Hiking and backpacking is a fun way to get out and enjoy nature while also getting plenty of exercise. It can also be hard on your lower and upper back, along with your neck. The following tips can help you avoid a back and neck injury when you head out into the back country for your next adventure.
Tip #1: Wear good shoes
Proper footwear isn't just to avoid foot injuries and blisters, it is also important for your back. You need sturdy shoes that provide proper arch support. Poor arch support affects the way you step, which in turn affects your posture. This can lead to poor alignment as you walk, a common cause of lower back pain. If you plan to hike long distances, consider having your hiking boots custom fit and and adding inserts to match the shape of your foot.
Tip #2: Choose the right pack
Whether you are using a small daypack or a larger expedition pack, it needs to fit properly to avoid injury to your back or neck. Even small packs should have hip belts to help take the weights off of the neck and shoulders. Have the pack professionally fit at an outdoor store so you can be sure your hips are carrying the bulk of the weight.
Tip #3: Load the pack correctly
The way you load your pack is also vital for back and neck health. Heavier items need to be carried low in the back and against the back, with lighter items placed nearer to the top and outside of the pack. Placing heavy item high and out causes the pack to pull you backward, putting unnecessary stress on your back and shoulders. This also leads to more fatigue, which can lead to poor posture.
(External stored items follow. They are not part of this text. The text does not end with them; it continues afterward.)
(* ===== verification/SchedulerTheorems.v ===== *)
(** * The scheduler's theorems

    The properties of the scheduling loop as a whole, each with an instance on a concrete
    cluster ([Example]) showing its hypotheses can hold. *)
From stdpp Require Import gmap strings list sorting.
From Stdlib Require Import ZArith.
From S2P Require Import Prelude Resources CoreV1 Framework Plugins Scheduler SchedulerFacts SchedulerPass.

(** ** Picking the best node *)
Section Pick.
Context {HQ : Quantity}.
Implicit Types (l : list NodeInfo) (sc : gmap string Z).

Definition score_of sc (ni : NodeInfo) : Z := default 0%Z (sc !! ni_Name ni).

(** [best] is the first of [l] with the highest score. *)
Definition first_best sc l (best : NodeInfo) : Prop :=
  ∃ l1 l2, l = l1 ++ best :: l2 ∧
    (∀ ni, ni ∈ l1 → (score_of sc ni < score_of sc best)%Z) ∧
    (∀ ni, ni ∈ l2 → (score_of sc ni ≤ score_of sc best)%Z).

Lemma first_best_snoc sc l best ni :
  first_best sc l best →
  first_best sc (l ++ [ni]) (if bool_decide (score_of sc best < score_of sc ni)%Z then ni else best).
Proof.
  intros (l1 & l2 & -> & H1 & H2). case_bool_decide as Hlt.
  - exists (l1 ++ best :: l2), []. split_and!; [done| |by intros ? ?%elem_of_nil].
    intros k [Hk|[->|Hk]%elem_of_cons]%elem_of_app.
    + specialize (H1 k Hk). lia.
    + done.
    + specialize (H2 k Hk). lia.
  - exists l1, (l2 ++ [ni]). split_and!; [by rewrite <-app_assoc|done|].
    intros k [Hk|Hk]%elem_of_app; [by apply H2|]. apply list_elem_of_singleton in Hk as ->. lia.
Qed.
(* ===== verification/Paths.v ===== *)
(** * Paths, names and environment entries (api/core/v1/paths.go, env.go)

    The validators of the strings that reach the node's mount directives and environment
    files, over byte strings.  [path.Clean], [path.IsAbs], [strings.Split] and
    [strings.ContainsAny] are the standard library's. *)
From stdpp Require Import base strings list.
From Stdlib Require Import ZArith Ascii.
From S2P Require Import Prelude.

(** ** The standard library *)
Definition slash : ascii := "/"%char.

(** [strings.Split s sep] for a one-byte separator: never empty. *)
Fixpoint split (sep : ascii) (s : string) : list string :=
  match s with
  | EmptyString => [""]
  | String c s' =>
      if decide (c = sep) then "" :: split sep s'
      else match split sep s' with
           | [] => [String c ""]
           | w :: ws => String c w :: ws
           end
  end.

Fixpoint ContainsAny (s : string) (chars : list ascii) : bool :=
  match s with
  | EmptyString => false
  | String c s' => bool_decide (c ∈ chars) || ContainsAny s' chars
  end.

Definition IsAbs (p : string) : bool :=
  match p with String c _ => bool_decide (c = slash) | EmptyString => false end.

(** One element of [path.Clean]: the stack holds the elements kept, last first. *)
Definition clean_step (rooted : bool) (stack : list string) (seg : string) : list string :=
  if bool_decide (seg = "") || bool_decide (seg = ".") then stack
  else if bool_decide (seg = "..") then
    match stack with
    | top :: rest => if bool_decide (top = "..") then seg :: stack else rest
    | [] => if rooted then [] else [seg]
    end
  else seg :: stack.

(** [path.Clean]. *)
Definition Clean (p : string) : string :=
  let rooted := IsAbs p in
  let body := GoStrings.join "/" (rev (foldl (clean_step rooted) [] (split slash p))) in
  if rooted then String slash body else if bool_decide (body = "") then "." else body.

(** ** paths.go *)
Inductive PathError :=
| PathRequired (what : string)
| PathNotAbsolute (p : string)
| PathNotRelative (p : string)
| PathNotComponent (what p : string)
| PathDots (what p : string)
| PathNotClean (what p : string)
| PathBadChars (what p : string)
| PathDotDot (what p : string).

(** Space, tab, CR, LF, NUL, colon and backslash. *)
Definition path_delimiters : list ascii :=
  [" "; "009"; "013"; "010"; "000"; ":"; "092"]%char.

Definition cleanContainerPath (p what : string) : option PathError :=
  if negb (bool_decide (p = Clean p)) then Some (PathNotClean what p)
  else if ContainsAny p path_delimiters then Some (PathBadChars what p)
  else if existsb (λ seg, bool_decide (seg = "..")) (split slash p) then Some (PathDotDot what p)
  else None.

Definition ValidMountPath (p : string) : option PathError :=
  if bool_decide (p = "") then Some (PathRequired "mountPath")
  else if negb (IsAbs p) then Some (PathNotAbsolute p)
  else cleanContainerPath p "mountPath".

Definition ValidRelPath (p : string) : option PathError :=
  if bool_decide (p = "") then Some (PathRequired "path")
  else if IsAbs p then Some (PathNotRelative p)
  else cleanContainerPath p "path".

Definition ValidBaseName (p what : string) : option PathError :=
  if ContainsAny p [slash] then Some (PathNotComponent what p)
  else if bool_decide (p = ".") || bool_decide (p = "..") then Some (PathDots what p)
  else if bool_decide (p = "") then Some (PathRequired what)
  else cleanContainerPath p what.

(** ** env.go *)
Inductive EnvError :=
| EnvRequired (what : string)
| EnvBadName (what name : string)
| EnvBadValue (name : string).

Definition in_range (lo hi : ascii) (c : ascii) : bool :=
  (nat_of_ascii lo <=? nat_of_ascii c) && (nat_of_ascii c <=? nat_of_ascii hi).

Definition env_letter (c : ascii) : bool :=
  in_range "a" "z" c || in_range "A" "Z" c || bool_decide (c = "_"%char).

(** The range loop at byte [i > 0]. *)
Fixpoint env_rest (s : string) : bool :=
  match s with
  | EmptyString => true
  | String c s' => (env_letter c || in_range "0" "9" c) && env_rest s'
  end.

Definition ValidEnvName (name what : string) : option EnvError :=
  match name with
  | EmptyString => Some (EnvRequired what)
  | String c s' => if env_letter c && env_rest s' then None else Some (EnvBadName what name)
  end.

Definition ValidEnvPrefix (prefix : string) : option EnvError :=
  if bool_decide (prefix = "") then None else ValidEnvName prefix "env prefix".

(** LF, CR and NUL. *)
Definition control_chars : list ascii := ["010"; "013"; "000"]%char.

Definition ValidEnvValue (name value : string) : option EnvError :=
  if ContainsAny value control_chars then Some (EnvBadValue name) else None.

(** ** Splitting and joining *)
Lemma split_no_sep sep s : GoStrings.no_char sep s = true → split sep s = [s].
Proof.
  induction s as [|c s IH]; simpl; [done|]. intros [Hc Hs]%andb_true_iff.
  bools. by rewrite decide_False, IH.
Qed.

Lemma split_app sep a b :
  GoStrings.no_char sep a = true → split sep (a +:+ String sep b) = a :: split sep b.
Proof.
  induction a as [|c a IH]; simpl; intros H; [by rewrite decide_True|].
  bools. destruct H as [Hc Ha]. by rewrite decide_False, IH.
Qed.

Lemma split_elems sep s w : w ∈ split sep s → GoStrings.no_char sep w = true.
Proof.
  revert w. induction s as [|c s IH]; intros w; simpl; [by intros ->%list_elem_of_singleton|].
  destruct (decide (c = sep)) as [->|Hc].
  - intros [->|Hw]%elem_of_cons; auto.
  - destruct (split sep s) as [|w0 ws] eqn:E.
    + intros ->%list_elem_of_singleton. simpl. by rewrite bool_decide_eq_false_2.
    + intros [->|Hw]%elem_of_cons; [|apply IH; by right].
      simpl. rewrite bool_decide_eq_false_2 by done. apply IH. left.
Qed.

Lemma split_join_sep sep segs :
  segs ≠ [] → (∀ w, w ∈ segs → GoStrings.no_char sep w = true) →
  split sep (GoStrings.join (String sep "") segs) = segs.
Proof.
  induction segs as [|w segs IH]; [done|]. intros _ Hs. destruct segs as [|w2 segs].
  - simpl. apply split_no_sep, Hs. left.
  - change (GoStrings.join (String sep "") (w :: w2 :: segs))
      with (w +:+ String sep (GoStrings.join (String sep "") (w2 :: segs))).
    rewrite split_app by (apply Hs; left). rewrite IH; [done|done|]. intros; apply Hs. by right.
Qed.
Lemma split_join segs :
  segs ≠ [] → (∀ w, w ∈ segs → GoStrings.no_char slash w = true) →
  split slash (GoStrings.join "/" segs) = segs.
Proof. apply split_join_sep. Qed.

Lemma ContainsAny_false s cs : ContainsAny s cs = false ↔ ∀ c, c ∈ cs → GoStrings.no_char c s = true.
Proof.
  induction s as [|d s IH]; simpl; [done|]. rewrite orb_false_iff, IH. split.
  - intros [Hd Hs] c Hc. rewrite bool_decide_eq_false in Hd. rewrite Hs by done.
    rewrite bool_decide_eq_false_2; [done|]. by intros ->.
  - intros H. split.
    + apply bool_decide_eq_false. intros Hd. specialize (H d Hd).
      by rewrite bool_decide_eq_true_2 in H.
    + intros c Hc. specialize (H c Hc). bools. tauto.
Qed.

Lemma ContainsAny_app a b cs : ContainsAny (a +:+ b) cs = ContainsAny a cs || ContainsAny b cs.
Proof. induction a as [|c a IH]; simpl; [done|]. by rewrite IH, orb_assoc. Qed.

Lemma ContainsAny_join segs cs :
  ContainsAny (GoStrings.join "/" segs) cs = false → ∀ w, w ∈ segs → ContainsAny w cs = false.
Proof.
  induction segs as [|w0 segs IH]; [by intros _ w ?%elem_of_nil|].
  destruct segs as [|w1 segs]; [by intros H w ->%list_elem_of_singleton|].
  change (GoStrings.join "/" (w0 :: w1 :: segs))
    with (w0 +:+ String slash (GoStrings.join "/" (w1 :: segs))).
  rewrite ContainsAny_app, orb_false_iff. intros [H0 H1] w [->|Hw]%elem_of_cons; [done|].
  apply IH; [|done]. simpl in H1. by apply orb_false_iff in H1 as [_ H1].
Qed.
Tip #4: Get a professional once over before you go
If you have a history of back or neck pain or are recovering from an injury, schedule an appointment with a chiropractor before your next trip. Bring your fully loaded pack with you to the appointment. Your chiropractor will check your alignment both with and without the pack and make any necessary adjustments. They can also help locate possible posture issues and give advice on how to avoid them. A chiropractor can also prescribe trail-specific exercises to help remedy problem spots in your back, along with warm-up exercises to help you avoid back pain on the trail.